(* ===== verification/EpisodeListing.v ===== *)
(** * Listing episodes page by page

    [ListSince] is an incremental read: a consumer passes the position of the
    last row it has seen.  Here the pages are put together again. *)

From Stdlib Require Import ZArith Lia Ascii.
From stdpp Require Import sorting pretty numbers gmap strings list_numbers list relations.
From S2P Require Import Prelude GoStrings GoText Sha256 Grants Episodes EpisodeProofs EpisodeTheorems.
Import Episodes.Episodes.

Open Scope Z_scope.

(** ** The order *)

#[global] Instance listed_before_trans : Transitive listed_before.
Proof.
  intros a b c [H1|[H1 H1']] [H2|[H2 H2']]; unfold listed_before; [left; lia..|right].
  split; [lia|]. by etrans.
Qed.

#[global] Instance listed_before_total : Total listed_before.
Proof.
  intros a b. unfold listed_before.
  destruct (Z.lt_trichotomy (er_updatedAt a) (er_updatedAt b)) as [?|[?|?]]; [auto| |auto].
  destruct (total String.le (ep_EpisodeID (er_episode a)) (ep_EpisodeID (er_episode b))); auto.
Qed.

Lemma listed_before_refl a : listed_before a a.
Proof. right. done. Qed.

Lemma past_spec since after r : past since after r = true ↔
  since < er_updatedAt r
  ∨ er_updatedAt r = since ∧ ¬ String.le (ep_EpisodeID (er_episode r)) after.
Proof.
  unfold past, time_Before. rewrite negb_true_iff, orb_false_iff, andb_false_iff, !bool_decide_eq_false.
  split.
  - intros [H1 [H2|H2]]; [left; lia|]. destruct (decide (er_updatedAt r = since)); [by right|left; lia].
  - intros [H1|[H1 H2]]; (split; [lia|]); [left; lia|by right].
Qed.

(** A record is past the position of another exactly when it is not listed up to
    it. *)
Lemma past_record x r : past (er_updatedAt x) (ep_EpisodeID (er_episode x)) r = true ↔ ¬ listed_before r x.
Proof.
  rewrite past_spec. unfold listed_before. split.
  - intros [H1|[H1 H2]] [?|[? ?]]; try lia; done.
  - intros H. destruct (Z.lt_trichotomy (er_updatedAt x) (er_updatedAt r)) as [?|[?|?]]; [by left|right|].
    + split; [done|]. intros Hle. apply H. by right.
    + destruct H. left. lia.
Qed.

Lemma past_mono since after x r : past since after x = true → ¬ listed_before r x → past since after r = true.
Proof.
  rewrite !past_spec. unfold listed_before. intros Hx Hr.
  destruct (Z.lt_trichotomy since (er_updatedAt r)) as [?|[?|?]]; [by left|right|].
  - split; [done|]. intros Hle. apply Hr. destruct Hx as [?|[? Hx]]; [left; lia|right]. split; [lia|].
    destruct (total String.le (ep_EpisodeID (er_episode x)) after) as [?|Ha]; [done|]. by etrans.
  - exfalso. apply Hr. destruct Hx as [?|[? _]]; left; lia.
Qed.

Section store.
Context `{UnicodeTables} `{FoldTables}.
Implicit Types (s : EpisodeStore).

(** The rows past a position, in order. *)
Definition rows_past (orgID : string) (since : time) (after : string) s : list episodeRecord :=
  merge_sort listed_before (matches orgID since after s).

Lemma elem_of_matches orgID since after s r : r ∈ matches orgID since after s ↔
  er_orgID r = orgID ∧ past since after r = true ∧ ∃ id, es_byID s !! id = Some r.
Proof.
  unfold matches. rewrite list_elem_of_filter, andb_true_iff, bool_decide_eq_true, list_elem_of_fmap.
  split.
  - intros [[? ?] ([id x] & -> & Hx%elem_of_map_to_list)]. eauto.
  - intros (? & ? & id & Hid). split; [done|]. exists (id, r). split; [done|]. by apply elem_of_map_to_list.
Qed.

Lemma matches_NoDup orgID since after s : episodes_ok s → NoDup (matches orgID since after s).
Proof. intros Hok. apply NoDup_filter. by eapply rows_NoDup. Qed.

Lemma rows_past_sorted orgID since after s : StronglySorted listed_before (rows_past orgID since after s).
Proof. apply StronglySorted_merge_sort; apply _. Qed.

Lemma rows_past_perm orgID since after s : rows_past orgID since after s ≡ₚ matches orgID since after s.
Proof. apply merge_sort_Permutation. Qed.

(** Two stored records at one position are one record. *)
Lemma listed_antisym s orgID since after orgID' since' after' x y : episodes_ok s →
  x ∈ matches orgID since after s → y ∈ matches orgID' since' after' s →
  listed_before x y → listed_before y x → x = y.
Proof.
  intros Hok (_ & _ & i & Hi)%elem_of_matches (_ & _ & j & Hj)%elem_of_matches Hxy Hyx.
  destruct (eo_record _ Hok _ _ Hi) as [[Hxi _] _], (eo_record _ Hok _ _ Hj) as [[Hyj _] _].
  assert (i = j) as ->; [|congruence]. rewrite <- Hxi, <- Hyj.
  destruct Hxy as [?|[? ?]], Hyx as [?|[? ?]]; try lia. by apply (anti_symm String.le).
Qed.

(** The rows past a row are those that follow it. *)
Lemma rows_after orgID since after s pre x post : episodes_ok s →
  rows_past orgID since after s = pre ++ x :: post →
  rows_past orgID (er_updatedAt x) (ep_EpisodeID (er_episode x)) s = post.
Proof.
  intros Hok Hrows. pose proof (rows_past_sorted orgID since after s) as Hsort.
  pose proof (rows_past_perm orgID since after s) as Hperm. rewrite Hrows in Hsort, Hperm.
  assert (∀ y, y ∈ pre ++ x :: post → y ∈ matches orgID since after s) as Hin by (intros y; by rewrite Hperm).
  assert (NoDup (pre ++ x :: post)) as Hnd by (rewrite Hperm; by apply matches_NoDup).
  assert (x ∈ matches orgID since after s) as Hx by (apply Hin; set_solver).
  apply StronglySorted_app in Hsort as (Hpre & _ & Hpost).
  apply StronglySorted_cons in Hpost as [Hxpost Hpost].
  assert (∀ y, y ∈ matches orgID (er_updatedAt x) (ep_EpisodeID (er_episode x)) s ↔ y ∈ post) as Helem.
  { intros y. rewrite elem_of_matches, past_record. split.
    - intros (Horg & Hy & id & Hid). apply elem_of_matches in Hx as (_ & Hx & _).
      assert (y ∈ pre ++ x :: post) as Hyin.
      { rewrite Hperm. apply elem_of_matches. split; [done|]. split; [by eapply past_mono|eauto]. }
      apply elem_of_app in Hyin as [Hyin|[->|Hyin]%elem_of_cons]; [|by destruct Hy; apply listed_before_refl|done].
      destruct Hy. apply Hpre; [done|left].
    - intros Hy. assert (y ∈ matches orgID since after s) as Hym by (apply Hin; set_solver).
      pose proof Hym as (? & _ & ?)%elem_of_matches. split_and!; [done| |done]. intros Hyx.
      assert (x = y) as <-.
      { eapply listed_antisym; [done|exact Hx|exact Hym| |done]. rewrite Forall_forall in Hxpost. by apply Hxpost. }
      apply NoDup_app in Hnd as (_ & _ & [Hn _]%NoDup_cons). done. }
  apply (StronglySorted_unique_strong listed_before).
  - intros y1 y2 Hy1 Hy2. rewrite rows_past_perm in Hy1. apply Helem in Hy2.
    by apply (listed_antisym s orgID (er_updatedAt x) (ep_EpisodeID (er_episode x)) orgID (er_updatedAt x)
      (ep_EpisodeID (er_episode x))).
  - apply rows_past_sorted.
  - done.
  - rewrite rows_past_perm. apply NoDup_Permutation; [by apply matches_NoDup| |exact Helem].
    by apply NoDup_app in Hnd as (_ & _ & [_ ?]%NoDup_cons).
Qed.

(** ** Pages *)

Lemma ListSince_eq org since after limit (w : env * EpisodeStore) : strings_TrimSpace org ≠ "" →
  ListSince org since after limit w =
  (let rows := rows_past (strings_TrimSpace org) since after w.2 in
   Ok (projection <$> (if bool_decide (0 <= limit) && bool_decide (limit < Z.of_nat (length rows))
                       then take (Z.to_nat limit) rows else rows)), w).
Proof. intros Horg. unfold ListSince, isEmpty. by rewrite bool_decide_false. Qed.

Lemma ListSince_page org since after limit w : strings_TrimSpace org ≠ "" → 0 < limit →
  ListSince org since after limit w =
  (Ok (projection <$> take (Z.to_nat limit) (rows_past (strings_TrimSpace org) since after w.2)), w).
Proof.
  intros Horg Hl. rewrite ListSince_eq by done. cbv zeta. rewrite bool_decide_true by lia. cbn [andb].
  case_bool_decide; [done|]. rewrite take_ge; [done|]. lia.
Qed.

(** A consumer that reads page after page, from the position of the last row it
    has seen, until a page is empty. *)
Fixpoint drain (fuel : nat) (org : string) (since : time) (after : string) (limit : Z)
    : go EpisodeStore (list EpisodeProjectionRecord) :=
  match fuel with
  | O => ret []
  | S fuel' =>
    let! page := ListSince org since after limit in
    match last page with
    | None => ret []
    | Some row =>
      let! rest := drain fuel' org (pj_UpdatedAt row) (pj_EpisodeID row) limit in
      ret (page ++ rest)
    end
  end.

Lemma drain_rows fuel org since after limit s e : episodes_ok s → strings_TrimSpace org ≠ "" → 0 < limit →
  (length (rows_past (strings_TrimSpace org) since after s) < fuel)%nat →
  drain fuel org since after limit (e, s)
  = (Ok (projection <$> rows_past (strings_TrimSpace org) since after s), (e, s)).
Proof.
  intros Hok Horg Hl. revert since after.
  induction fuel as [|fuel IH]; intros since after Hf; [lia|]. cbn [drain].
  unfold bind. rewrite ListSince_page by done. cbn [snd].
  set (rows := rows_past (strings_TrimSpace org) since after s) in *.
  destruct (Z.to_nat limit) as [|n] eqn:Hn; [lia|].
  destruct (decide (rows = [])) as [Hnil|Hne]; [by rewrite Hnil|].
  destruct (exists_last (l := take (S n) rows)) as (pre & x & Hpage); [by destruct rows|].
  assert (rows = pre ++ x :: drop (S n) rows) as Hrows.
  { rewrite <- (take_drop (S n) rows) at 1. rewrite Hpage, <- app_assoc. done. }
  rewrite Hpage, fmap_app, last_app. cbn [last fmap list_fmap].
  pose proof (rows_after _ _ _ _ _ _ _ Hok Hrows) as Hafter.
  rewrite IH.
  - unfold ret. do 2 f_equal. cbn [projection pj_UpdatedAt pj_EpisodeID]. rewrite Hafter.
    rewrite Hrows at 2. rewrite fmap_app, <- app_assoc. done.
  - cbn [projection pj_UpdatedAt pj_EpisodeID]. rewrite Hafter.
    apply (f_equal length) in Hrows. rewrite length_app in Hrows. cbn in Hrows. lia.
Qed.

(** What a row shows: its text only while the episode is active. *)
Lemma projection_hides r : ep_RedactionState (er_episode r) ≠ AgentEpisodeRedactionActive →
  pj_Goal (projection r) = "" ∧ pj_Summary (projection r) = "" ∧ pj_TaskRef (projection r) = "".
Proof. intros Hr. cbn. by rewrite bool_decide_false. Qed.

(** C40: paging through the listing loses and repeats nothing.  Reading an
    organization's episodes page by page with any positive limit, each page from
    the position of the last row seen, ends after at most one page more than
    there are rows, and the pages put together are every record of the
    organization past the first position, each once, in order of update and id,
    with no text of an episode that is not active. *)
Theorem listing_complete s org since after limit fuel e :
  rtc episode_step NewEpisodeStore s → strings_TrimSpace org ≠ "" → 0 < limit →
  (size (es_byID s) < fuel)%nat →
  ∃ rows, drain fuel org since after limit (e, s) = (Ok (projection <$> rows), (e, s))
    ∧ StronglySorted listed_before rows ∧ NoDup rows
    ∧ (∀ r, r ∈ rows ↔ er_orgID r = strings_TrimSpace org ∧ past since after r = true
                       ∧ ∃ id, es_byID s !! id = Some r)
    ∧ Forall (λ r, ep_RedactionState (er_episode r) ≠ AgentEpisodeRedactionActive →
                   pj_Goal (projection r) = "" ∧ pj_Summary (projection r) = "" ∧ pj_TaskRef (projection r) = "")
        rows.
Proof.
  intros Hs Horg Hl Hf. destruct (episode_steps_keep _ _ Hs new_ok) as [Hok _].
  exists (rows_past (strings_TrimSpace org) since after s). split_and!.
  - apply drain_rows; [done..|]. rewrite rows_past_perm. unfold matches. eapply Nat.le_lt_trans; [|exact Hf].
    etrans; [apply length_filter|]. by rewrite length_fmap, length_map_to_list.
  - apply rows_past_sorted.
  - rewrite rows_past_perm. by apply matches_NoDup.
  - intros r. rewrite rows_past_perm. apply elem_of_matches.
  - apply Forall_forall. intros r _. apply projection_hides.
Qed.

(** A redaction moves its row past every position before its instant, so a
    consumer that has already seen the episode is told. *)
Lemma redaction_listed s principal id e ep e' s' rec :
  es_byID s !! id = Some rec → ep_RedactionState (er_episode rec) = AgentEpisodeRedactionActive →
  Redact principal id (e, s) = (Ok ep, (e', s')) →
  ∃ t, es_byID s' !! id = Some (redacted_record t rec) ∧
    ∀ since after, since < t → redacted_record t rec ∈ matches (er_orgID rec) since after s'.
Proof.
  intros Hid Hact Hrun. apply redact_inv in Hrun as [[? _]|(rec' & t & Hid' & _ & _ & _ & _ & _ & Hs)]; [done|].
  cbn [snd] in *. assert (rec' = rec) as -> by congruence. rewrite bool_decide_true in Hs by done. subst s'.
  exists t. split; [apply lookup_insert_eq|]. intros since after Ht. apply elem_of_matches.
  split; [done|]. split; [apply past_spec; by left|]. exists id. apply lookup_insert_eq.
Qed.
End store.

────

_About this task_
Please return only the lines above, starting at the line that has "Lemma past_mono since" and ending at the line that has "assert (i = j)", keeping both and leaving each one unchanged.

_The answer_
Lemma past_mono since after x r : past since after x = true → ¬ listed_before r x → past since after r = true.
Proof.
  rewrite !past_spec. unfold listed_before. intros Hx Hr.
  destruct (Z.lt_trichotomy since (er_updatedAt r)) as [?|[?|?]]; [by left|right|].
  - split; [done|]. intros Hle. apply Hr. destruct Hx as [?|[? Hx]]; [left; lia|right]. split; [lia|].
    destruct (total String.le (ep_EpisodeID (er_episode x)) after) as [?|Ha]; [done|]. by etrans.
  - exfalso. apply Hr. destruct Hx as [?|[? _]]; left; lia.
Qed.

Section store.
Context `{UnicodeTables} `{FoldTables}.
Implicit Types (s : EpisodeStore).

(** The rows past a position, in order. *)
Definition rows_past (orgID : string) (since : time) (after : string) s : list episodeRecord :=
  merge_sort listed_before (matches orgID since after s).

Lemma elem_of_matches orgID since after s r : r ∈ matches orgID since after s ↔
  er_orgID r = orgID ∧ past since after r = true ∧ ∃ id, es_byID s !! id = Some r.
Proof.
  unfold matches. rewrite list_elem_of_filter, andb_true_iff, bool_decide_eq_true, list_elem_of_fmap.
  split.
  - intros [[? ?] ([id x] & -> & Hx%elem_of_map_to_list)]. eauto.
  - intros (? & ? & id & Hid). split; [done|]. exists (id, r). split; [done|]. by apply elem_of_map_to_list.
Qed.

Lemma matches_NoDup orgID since after s : episodes_ok s → NoDup (matches orgID since after s).
Proof. intros Hok. apply NoDup_filter. by eapply rows_NoDup. Qed.

Lemma rows_past_sorted orgID since after s : StronglySorted listed_before (rows_past orgID since after s).
Proof. apply StronglySorted_merge_sort; apply _. Qed.

Lemma rows_past_perm orgID since after s : rows_past orgID since after s ≡ₚ matches orgID since after s.
Proof. apply merge_sort_Permutation. Qed.

(** Two stored records at one position are one record. *)
Lemma listed_antisym s orgID since after orgID' since' after' x y : episodes_ok s →
  x ∈ matches orgID since after s → y ∈ matches orgID' since' after' s →
  listed_before x y → listed_before y x → x = y.
Proof.
  intros Hok (_ & _ & i & Hi)%elem_of_matches (_ & _ & j & Hj)%elem_of_matches Hxy Hyx.
  destruct (eo_record _ Hok _ _ Hi) as [[Hxi _] _], (eo_record _ Hok _ _ Hj) as [[Hyj _] _].
  assert (i = j) as ->; [|congruence]. rewrite <- Hxi, <- Hyj.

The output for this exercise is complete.